La vie c'est savoir partager, j'essaie de partager avec vous ce que je sais mieux faire. Ma passion, le journalisme. J'attends vos commentaires pour annimer cet espace d'échanges et d'informations. Je ferai des efforts pour l'améliorer au jour le jour. Votre motivation sera mon leitmotiv
Crash kenya Airways : Inhumation des restes de corps
Une cérémonie œcuménique sobre pour rendre un dernier hommage aux vingt quatre victimes non identifiés du crash du vol KQ 507 de Kenya Airways, survenu dans la nuit du 4 au 5 mai dernier à Mbanga Pongo.
Ce jeudi 29 novembre 2007, le cimetière de bois des singes rompe avec son silence habituel pour connaître une ambiance particulière des cérémonies solennelles d’inhumation particulière. Ce lieu habituellement désert et pratiquement à l’abandon va connaître une forte mobilisation. La toilette est celui des grands jours, le décor aussi. Le tout sur une brume de tristesse qui plane sur les lieux. Un mausolée flambant neuf y est construit avec un mur où est prévu un ornement de granité afin de servir de décor épigraphique. Pour auréoler la cérémonie, quelques familles des victimes (camerounaises et étrangères), les communautés indienne et chinoise, les responsables de Kenya Airways, les membres de la commission de restitution des restes des corps, conduit par son président Fritz Ntoné Ntoné, délégué du gouvernement à la Cud, un membre du gouvernement kenyan en la personne de Ikiara Gerision, secrétaire permanent du ministère des transports et les responsables religieux rehaussent ces obsèques collectifs.

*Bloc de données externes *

Lemma create_step made r un : created made r → un_ok un →
  created (if decide (may_use un) then un :: made else made) (add_coin r un).
Proof.
  destruct r as [s M]. intros ([Hp Ht Hc Hh Hd Hu Huu Hra] & Ho & HM & Hdig) [Hun Hdust]. cbn in *.
  destruct (usable c h t confirmed un) eqn:Huse; [rewrite decide_True by done|rewrite decide_False by done];
    cbn; [|split; [by constructor|done]].
  destruct (is_dust (o_amount un)) eqn:Hdu; cbn.
  - split; [|split; [done|split; [done|]]].
    + constructor; cbn; try done.
      * unfold coins in *. cbn. rewrite push_stack_items, <- Permutation_middle. by f_equiv.
      * by apply push_stack_ok.
    + constructor; [congruence|exact Hdig].
  - destruct (digit_of_round un Hun Hdu) as (_ & _ & Hd19 & _).
    split; [|split; [done|split; [cbn; lia|]]].
    + constructor; cbn; try done.
      * unfold coins in *. cbn. rewrite push_have_items. cbn. by f_equiv.
      * apply push_have_ok; [eapply have_ok_mono; [exact Hh|]|done|done|]; lia.
    + constructor; [intros _; cbn; lia|]. eapply Forall_impl; [exact Hdig|].
      cbn. intros un' Hun' Hdu'. specialize (Hun' Hdu'). lia.
Qed.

La consternation est grande, les familles, en uniforme ou non, profitent de l’occasion pour faire définitivement le deuil. « Avec cette cérémonie d’inhumation collective, c’est un soulagement pour nous. Car, on n’arrivait pas à faire le deuil, maintenant, malgré que nous n’ayons pas reçu la dépouille de notre frère, on peut le considérer comme enterré. Jusqu’ici c’était lourd », affirme Pierre Kenmoe, frère aîné du défunt. Parmi les vingt quatre familles qui n’ont pas eu le privilège de recevoir les restes de corps, les trois familles camerounaises concernées sont présentes. Elles sont toutes fortement mobilisées. La famille de Mme Atangana Ndengue, née Ngah Essama Marie Véronique est partie de Yaoundé dans une forte délégation pour rendre un dernier hommage à cette disparue. Comme, elle, la famille de Ambe Julius Neba est partie du Nord-Ouest et celle de Me Youmbi Jean Michel est partie de Batié fortement mobilisées. Les familles étrangères ne sont pas nombreuses à avoir fait le déplacement. A peine, deux ont fait le voyage de Douala. De l’Afrique de l’Ouest, seul l’ivoirien Etien Peteme Serge est présent. Il est parti d’Abidjan pour rendre cet hommage à son petit frère Etien Kadjo François, décédé dans ce crash est présent. Mais la communauté indienne du Cameroun qui avaient quinze personnes décédées dans ce crash est fortement mobilisée avec une chorale qui va faire une prestation très appréciée.
Polémiques
La communauté chinoise, n’a pas le même bonheur, le représentant de la congrégation n’a pas été admis à l’autel pour le culte œcuménique, parce que n’ayant pas le garde d’ecclésiastique. Les familles émettent quelques réserves. « Depuis sept mois que les enquêtes ont été enclenchées avec la découverte de la boîte noire et autres accessoires, c’est le silence totale, comme si on se moquait des familles et de la mémoire des décédés, pourtant on est impatient de savoir les causes de cet accident », affirme Pierre Kenmoe. « Les enquêtes sont encore en cours, il serait aller vite en besogne que de se prononcer. Il faut prendre son mal en patience et attendre les conclusions des experts», répond Micheal Okwiri, directeur de la communication et du marketing du groupe Kenya Airways.
D’autres préoccupations sont aussi évoquées. « Nous n’arrivons pas à obtenir les certificats de décès des victimes non identifiées, et aucune raison ne nous est donnée », dénonce Serge Peteme Etien. « On ne remet pas les certificats de décès aux victimes non identifiées. Car,elless sont toujours considérées comme des disparus pas comme des décédés. Les familles des victimes identifiées n’ont pas connu de problèmes. Toutes les procédures les ont été facilités », rétorque un membre de la commission de restitution.